RECORDS PROVIDED =

(* ===== verification/Prelude.v ===== *)
(** * EchoFog core: a verification library

    EchoFog core (Go, under [src/]) is the core of a peer-to-peer messenger: a
    node has an Ed25519 identity kept in a local database, connects to other
    nodes over QUIC, authenticates them, gossips signed messages to the connected
    peers and hands incoming ones to services (chat, discovery).  A Kademlia-like
    routing table and a content-addressed file store use the same database.

    ** How the parts interact

    [pkg/node] starts everything.  [internal/network] dials and accepts
    connections, runs the handshake on their first stream and publishes them on a
    channel; [internal/p2p] (the swarm) registers each as a peer and installs the
    callbacks of its streams.  A gossip stream carries one frame with a signed
    envelope; the callback pushes it to [internal/dispatcher], whose workers check
    the signature and call the service registered for the payload.  Outgoing
    messages go from a service to [internal/p2p/gossip], which starts one
    transmission per connected peer; the swarm signs the message and writes the
    frame.

    ** The files

    - [Prelude]: bytes, machine integers, arrays, errors, panics, the monads,
      runs of step relations ([ends_in], [rtc_ind_inv]), automation.
    - [Utils]: [pkg/utils], the buffer pool.
    - [Sha2]: SHA-256 and SHA-512, executable, checked on the published vectors.
    - [Types]: [pkg/api/types].
    - [Proto]: the message structs of the .pb.go files and the class [Codec].
    - [ToyCodec]: one codec with the law of [Codec], for the witnesses.
    - [Json]: the text format of encoding/json, with its round trip; [Config]:
      [internal/config], with the struct tags.
    - [Storage]: [internal/storage]; the class [Storage] with its laws, and
      [BadgerStorage], which discharges them over the class [Badger].
    - [Calls]: programs of storage calls, their interleavings and a
      rely/guarantee logic for them.
    - [Task]: what a handler that is running still has to do, as the accesses to
      the state that handlers share.
    - [Frame]: [length-prefix.go], [quic_frame.go].
    - [Kademlia], [RoutingTable], [MerkleDag], [Dht]: [internal/p2p/dht].
    - [Signature], [Engine]: [internal/crypto]; [KeyStore] and [Tls]: its
      [security_keys.go].
    - [Identity]: [internal/identity], the addresses of the machine and STUN.
    - [Handshake]: [handshake.go], and of [quic.go] one connection attempt.
    - [Transport]: of [quic.go], the set-up of the endpoint.
    - [Dispatcher]: [internal/dispatcher].
    - [Stream]: [stream.go], and of [quic.go] the type [PeerWrapper]; [Delivery]:
      that a stream delivers; [Loops]: the accept loops of a [PeerWrapper].
    - [Sessions]: [internal/p2p/sessions.go]; [SessionRuns]: concurrent calls of
      [AddStream] with the users of a session.
    - [Swarm]: [internal/p2p/swarm.go], [peer.go]; [SwarmSpec]: the registry
      without pointers that the swarm implements, operation by operation.
    - [NodeStore]: the writes of all components to the shared database, one
      operation after the other; [StoreRuns]: the same operations as programs of
      [Calls], in any number of goroutines.
    - [Connections]: the accept loop of [quic.go], its channel of events and the
      registration loop of [swarm.go] as one system.
    - [Ingress]: [Connections], the loops of every connection and the dispatcher
      as one system; [IngressDelivery]: that what reaches it is handled.
    - [Gossip]: [internal/p2p/gossip]; [GossipRuns]: its concurrent calls, lock
      section by lock section, while the swarm changes.
    - [Messenger], [Discovery], [Mdns], [Services]: [internal/services].
    - [Logger]: [internal/logger].
    - [Node]: [pkg/node] and [internal/services/service.go], and the chat message
      end to end; [NodeIngress]: [Ingress] with these services as its handlers.
    - [Main]: [cmd/app].
    - [Network]: any number of nodes that chat; [NetworkDelivery]: that their
      messages arrive.

    The definitions carry the names of the Go functions; where two functions of
    one file share a name, that of the component is prefixed.

    ** How the code is modelled

    A function that can fail or panic returns a [res]; one that works on state is
    in the monad [M], which keeps the state reached when an error is returned.
    No panic is recovered in the program, so [Panic] is the end of the process.
    Integers have their width: [uint w] and [sint w] in records, the wrap-around
    written where the code computes.  Go arrays are [array n]; the conversion of
    a slice to an array panics when the slice is short and cuts it when it is
    long ([to_array]).

    Objects that the code shares by pointer live in a heap: peers, sessions,
    streams, the arrays behind the attribute slices of the logger.  Goroutines are
    step relations ([Dispatcher.step], [Stream.step], [Loops.conn_step],
    [Swarm.swarm_step], [Connections.conn_step], [SessionRuns.sess_step],
    [GossipRuns.gossip_step], [GCWorker_step], [Utils.pool_step]) in which every
    critical section and channel operation is one step.  The workers of the
    dispatcher hold no lock while a handler runs: the handler is a [Task.task],
    whose accesses to the shared state are single steps among those of the other
    workers ([Dispatcher.worker_step]).  Each service gives its task beside its
    [Handle], with the proof that the two agree when nothing interferes (the
    fields of the class [Handler]); that a service touches the state at most
    once, as its last act, is the class [SingleAccess], which the two services of
    the node satisfy.  The goroutine of a gossip stream reads without a deadline:
    a [GossipStream] says whether the peer has ended the stream, and the handler
    of one that stays open without a whole frame waits for ever ([silent]).  An operation that makes
    several calls to the database is a function of the component's file, which
    runs it alone, and in [StoreRuns] a program of these calls ([Calls.prog]),
    which [Calls.pool_step] interleaves with those of other goroutines; the
    theorem [calls_sequential] says that the two agree when nothing interferes,
    as [broadcast_alone] does for [Gossip] and [GossipRuns].
    [Ingress.ingress_step] composes the
    transport, the swarm, the loops of all connections and the dispatcher of one
    node, with peers that send anything; [Network.net_step] composes the
    components of all nodes with the transmissions between them, which may fail,
    be lost and overtake each other.  Bounded channels have
    their capacity.  A [range] over a map takes its order as an argument, and so do
    time, random bytes and the results of calls to QUIC and the operating system.

    Code that is not under [src/] is a class with the laws it documents: [Badger],
    [Codec], [Uuid], [Ed25519], [EngineLib] (X25519, HKDF, AES-GCM),
    [KeyLib] (Argon2id, XChaCha20-Poly1305), [Writer], [X509] (certificates),
    [Net] and [FileSystem] (the operating system), [Stun].  The class [Storage.Json] is the result of
    [json.Unmarshal] of a stored value into an interface.  Those whose laws a theorem uses have a concrete
    instance in a [Toy] module, in which the witnesses of the theorems run.  The
    standard library is written out where the code uses it (SHA-2, [io.ReadFull],
    [encoding/binary], [encoding/hex], [encoding/json] on the configuration, [errors.Is],
    [filepath.Join], [fmt.Scanln],
    the text form of IP addresses).

    ** What is proved

    - End to end: [Node.chat_end_to_end] follows a text from [Messenger.Send]
      through encryption, gossip, signature, framing, the dispatcher and back to
      plain text; [Network.network_provenance] says of any number of nodes where
      every line of a log comes from, and [NetworkDelivery.network_delivers] that
      every text is logged when nothing fails; [Node.Node_Start_identity] keeps the identity
      over restarts, [Node.Node_Start_wiring] says what a started node is made of.
    - One node against the world: [Ingress.ingress_provenance] traces every packet
      that reaches a handler back to a stream of a connection whose peer has
      answered this node's challenge, at most one packet per stream;
      [Ingress.ingress_refines] projects each run of the composition to runs of
      its parts, [Ingress.one_live_connection] gives each identity one live
      connection and ends the loops of the others, but for the goroutines that
      wait on silent streams, and
      [IngressDelivery.ingress_delivers] says that the streams of the live ones
      are handed over and handled; [NodeIngress.node_log_provenance] says, for a
      started node and peers that send anything, where each line of its log comes
      from.
    - Authentication: two honest nodes that dial each other publish each other's
      key; nothing unauthenticated is published, and every peer in the table has
      answered the challenge of its own connection; a reflected handshake is
      accepted, and TLS accepts everybody.
    - Messages: handlers see signed messages only and never fail on a type; the
      dispatcher's queue is bounded and FIFO, its workers take one packet each,
      their interleavings, with those of the accesses their handlers make, amount to
      a sequence of packets if a handler makes one access, and not otherwise
      ([handlers_can_race]), and they finish.  Frames
      survive any segmentation; streams deliver in order under every interleaving,
      and they do deliver; gossip streams are handed to the callback exactly once,
      in any order; closing a connection ends its loops and the handlers of its streams, except
      for streams left open and silent, which leak ([silent_streams_leak]); encryption round-trips
      and the scalar is clamped.
    - Peers: one open peer per identifier under every interleaving, and the table
      of shared peers is what the same operations make of a registry without
      pointers; gossip sends an
      identifier to a peer at most once, however its calls interleave with each
      other and with the swarm, with the hop limit in 32 bits; bans,
      history, discovery and dialling as they are.  Streams are handed to the
      user of a session in order and once, and [AddStream] returns when the
      session is closed.
    - Storage: the interface laws for Badger, the order of [FindValues], stability
      of the stored key, the XOR meaning of the bucket index, refinement and
      invariant of the routing table, integrity and round trip of the file store,
      round trip of the configuration through the struct tags and the text of its file; and that a stored file can be read
      back ([StoreRuns.interleavings_keep_files]), and that the buckets, the
      identity and the stored blocks stay well formed and in place
      ([StoreRuns.interleavings_safe]), whatever operations run beside each other
      on the database and however their calls interleave.  What interleaving does
      break, a contact saved twice at once into one bucket, is
      [saveInKBucket_lost_update].

    The theorems about the unhappy paths state what the code does: they are
    part of its specification and the list of its defects at once.

    ** Bounds and fuel

    [ReadFull_loop] has one unit of fuel more than the stream has segments: every
    iteration ends a segment or fills the buffer ([ReadFull_loop_full]).
    [calculateFileChunk_loop] has the length of the file, as every chunk takes at
    least a byte.  [chunks] likewise.  The digits of an IPv6 group are
    four at most.  [Json.digits] has 19 units for the at most 20 digits of a 64-bit integer
    ([digits_spec]); the lexer and the parser of [Json] recurse on their input.
    The other recursions are structural.  That goroutines end is proved by
    measures ([steps_left], [conn_left], [calls_left], [left_over]), and of the
    programs of [Calls] and the tasks of [Task] by induction on their trees, whose
    branches follow the replies ([pool_ends], [next_sn], [worker_step_sn]),
    without fuel.

    ** What is not modelled

    The wire format of protobuf and the reflection code of the .pb.go files; the
    inside of the QUIC library, of TLS, STUN and mDNS, whose calls appear with
    their results, and with them the timeouts, which appear as errors; the texts
    of error values and the lines that [log] and [fmt] print in libraries of the
    program (only [main]'s and the node's log are kept); three empty methods of
    [Peer] without a caller.  [Network] has honest nodes only; what dishonest ones
    can do is the subject of the theorems on one node ([Ingress], [NodeIngress]).
    The handlers of [Ingress] have a state of their own, which loses nothing:
    neither service of the program touches the swarm or the storage when it
    handles a message.  The data race on a
    message shared by the transmissions of one broadcast is not observable in the
    model, since nothing writes to it after they start. *)

From Stdlib Require Import ZArith Lia.
From Stdlib Require Export Strings.Byte.
From stdpp Require Export base countable gmap list strings.
From stdpp Require Import relations well_founded.

Declare Scope go_scope.
Delimit Scope go_scope with go.
Open Scope go_scope.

GOAL OF THE EXERCISE =
If a line in the records above includes the string "modelled", copy it.

SOLUTION TO THIS PROBLEM =
    ** How the code is modelled
    ** What is not modelled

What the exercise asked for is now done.